Les manifestations que l'on a vues ces dernières semaines en Jordanie, en Algérie ou au Yémen annoncent-elles un effet de domino? Comme la Tunisie, toutes ces sociétés comptent une grande proportion de jeunes qui ont d'excellentes raisons de montrer la porte à des régimes qui ne leur offrent que des horizons bouchés.

Mais à la grande différence des anciennes démocraties populaires européennes, où la dictature était imposée par un puissant voisin, et a fini par chuter quand celui-ci a montré des signes de fatigue, les régimes arabes sont des phénomènes bien locaux.

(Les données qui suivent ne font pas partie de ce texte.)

Lemma std_sort_sorted (l : list Z) : StronglySorted Z.le (std_sort l).
Proof.
  induction l as [|a l IH]; [constructor|].
  cbn [std_sort fold_right]. now apply insert_sorted_sorted.
Qed.

Lemma std_sort_of_sorted (l : list Z) : StronglySorted Z.le l -> std_sort l = l.
Proof.
  induction 1 as [|a l Hs IH Ha]; [reflexivity|].
  cbn [std_sort fold_right]. fold (std_sort l). rewrite IH.
  destruct l as [|b l]; [reflexivity|].
  cbn [insert_sorted]. inversion Ha as [|? ? Hab _]; subst.
  now replace (a <=? b)%Z with true by (symmetry; apply Z.leb_le; exact Hab).
Qed.

Lemma std_sort_length (l : list Z) : List.length (std_sort l) = List.length l.
Proof. apply Permutation_length, std_sort_perm. Qed.

(* ================================================================== *)
(** ** expand_dims *)

Lemma add_ndim_resolves (nd : N) (a : Z) :
  in_int32 a = true -> (Z.of_N nd < 2 ^ 31)%Z ->
  add_ndim nd a = resolve_axis (Z.of_N nd) a.
Proof.
  intros Ha Hn. unfold add_ndim, resolve_axis, in_int32 in *.
  apply andb_prop in Ha. destruct Ha as [Hlo Hhi].
  apply Z.leb_le in Hlo. apply Z.ltb_lt in Hhi.
  destruct (Z.ltb_spec a 0) as [Hneg|_]; [|reflexivity].
  assert (Hw : wrap_int32 (Z.of_N nd) = Z.of_N nd).
  { unfold wrap_int32. rewrite Z.mod_small by lia. lia. }
  rewrite Hw. unfold wrap_int32.
  rewrite Z.mod_small by lia. lia.
Qed.

Section ExpandDimsFacts.

Variable X : AxisEngine.

Lemma list2vector_ints (l : list Z) :
  Forall (fun a => in_int32 a = true) l ->
  list2vector X (PyList (map PyLong l)) = Ok l /\
  list2vector X (PyTuple (map PyLong l)) = Ok l.
Proof.
  intros H.
  assert (Hm : rmap (fun o => rbind (py_int X o) cast_int32) (map PyLong l) = Ok l).
  { induction H as [|a l Ha _ IH]; [reflexivity|].
    cbn [map rmap py_int rbind cast_int32]. rewrite Ha. cbn [rbind].
    rewrite IH. reflexivity. }
  split; unfold list2vector; cbn; exact Hm.
Qed.

Lemma list2vector_one (a : Z) :
  in_int32 a = true -> list2vector X (PyLong a) = Ok [a].
Proof. intros Ha. unfold list2vector. cbn. rewrite Ha. reflexivity. Qed.

(** [list2vector] on Python integers, whatever their size: the integers
    themselves when each fits an [int32_t], and [py::cast_error] from the
    first that does not. *)
Lemma list2vector_any (l : list Z) :
  let outcome := if forallb in_int32 l then Ok l else Raise cast_error in
  list2vector X (PyList (map PyLong l)) = outcome /\
  list2vector X (PyTuple (map PyLong l)) = outcome /\
  (forall a, l = [a] -> list2vector X (PyLong a) = outcome).
Proof.
  intros outcome.
  assert (Hm : rmap (fun o => rbind (py_int X o) cast_int32) (map PyLong l) = outcome).
  { unfold outcome. clear outcome. induction l as [|a l IH]; [reflexivity|].
    cbn [map rmap py_int rbind cast_int32 forallb].
    destruct (in_int32 a); [|reflexivity]. cbn [rbind andb]. rewrite IH.
    destruct (forallb in_int32 l); reflexivity. }
  split; [|split].
  - unfold list2vector. cbn. exact Hm.
  - unfold list2vector. cbn. exact Hm.
  - intros a ->. unfold outcome, list2vector. cbn.
    destruct (in_int32 a); reflexivity.
Qed.

Lemma forallb_in_int32 (l : list Z) :
  forallb in_int32 l = true -> Forall (fun a => in_int32 a = true) l.
Proof. intros H. apply Forall_forall. now apply forallb_forall. Qed.

Lemma resolve_all (nd : N) (l : list Z) :
  Forall (fun a => in_int32 a = true) l -> (Z.of_N nd < 2 ^ 31)%Z ->
  rmap (fun a => @Ok Z (add_ndim nd a)) l = Ok (map (resolve_axis (Z.of_N nd)) l).
Proof.
  intros H Hn. induction H as [|a l Ha _ IH]; [reflexivity|].
  cbn [rmap map rbind]. rewrite IH. cbn [rbind].
  now rewrite add_ndim_resolves.
Qed.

Avec des variantes importantes d'un pays à l'autre.

Il y a tout un monde entre l'Algérie, qui tente de freiner les protestations populaires en puisant dans ses recettes pétrolières, la Tunisie, dont l'économie est arrimée à l'Europe, ou encore l'Égypte, où la révolte serait forcément récupérée par les Frères musulmans - ce qui indisposerait les puissances étrangères qui s'accommodent bien d'un peu de dictature quand il s'agit de combattre l'islamisme.... Tout un monde, aussi, entre le Maroc, où la monarchie reste relativement populaire, et l'Égypte ou la Tunisie, où les vieux dictateurs sont massivement détestés.

La frustration et le ras-le-bol communs à tous ces pays pèseront-ils plus lourd que leurs différences? Chose certaine, les dirigeants arabes ont peur. Et ils ont raison. Car une des leçons de 1989, c'est qu'il suffit parfois de peu pour que l'Histoire s'emballe...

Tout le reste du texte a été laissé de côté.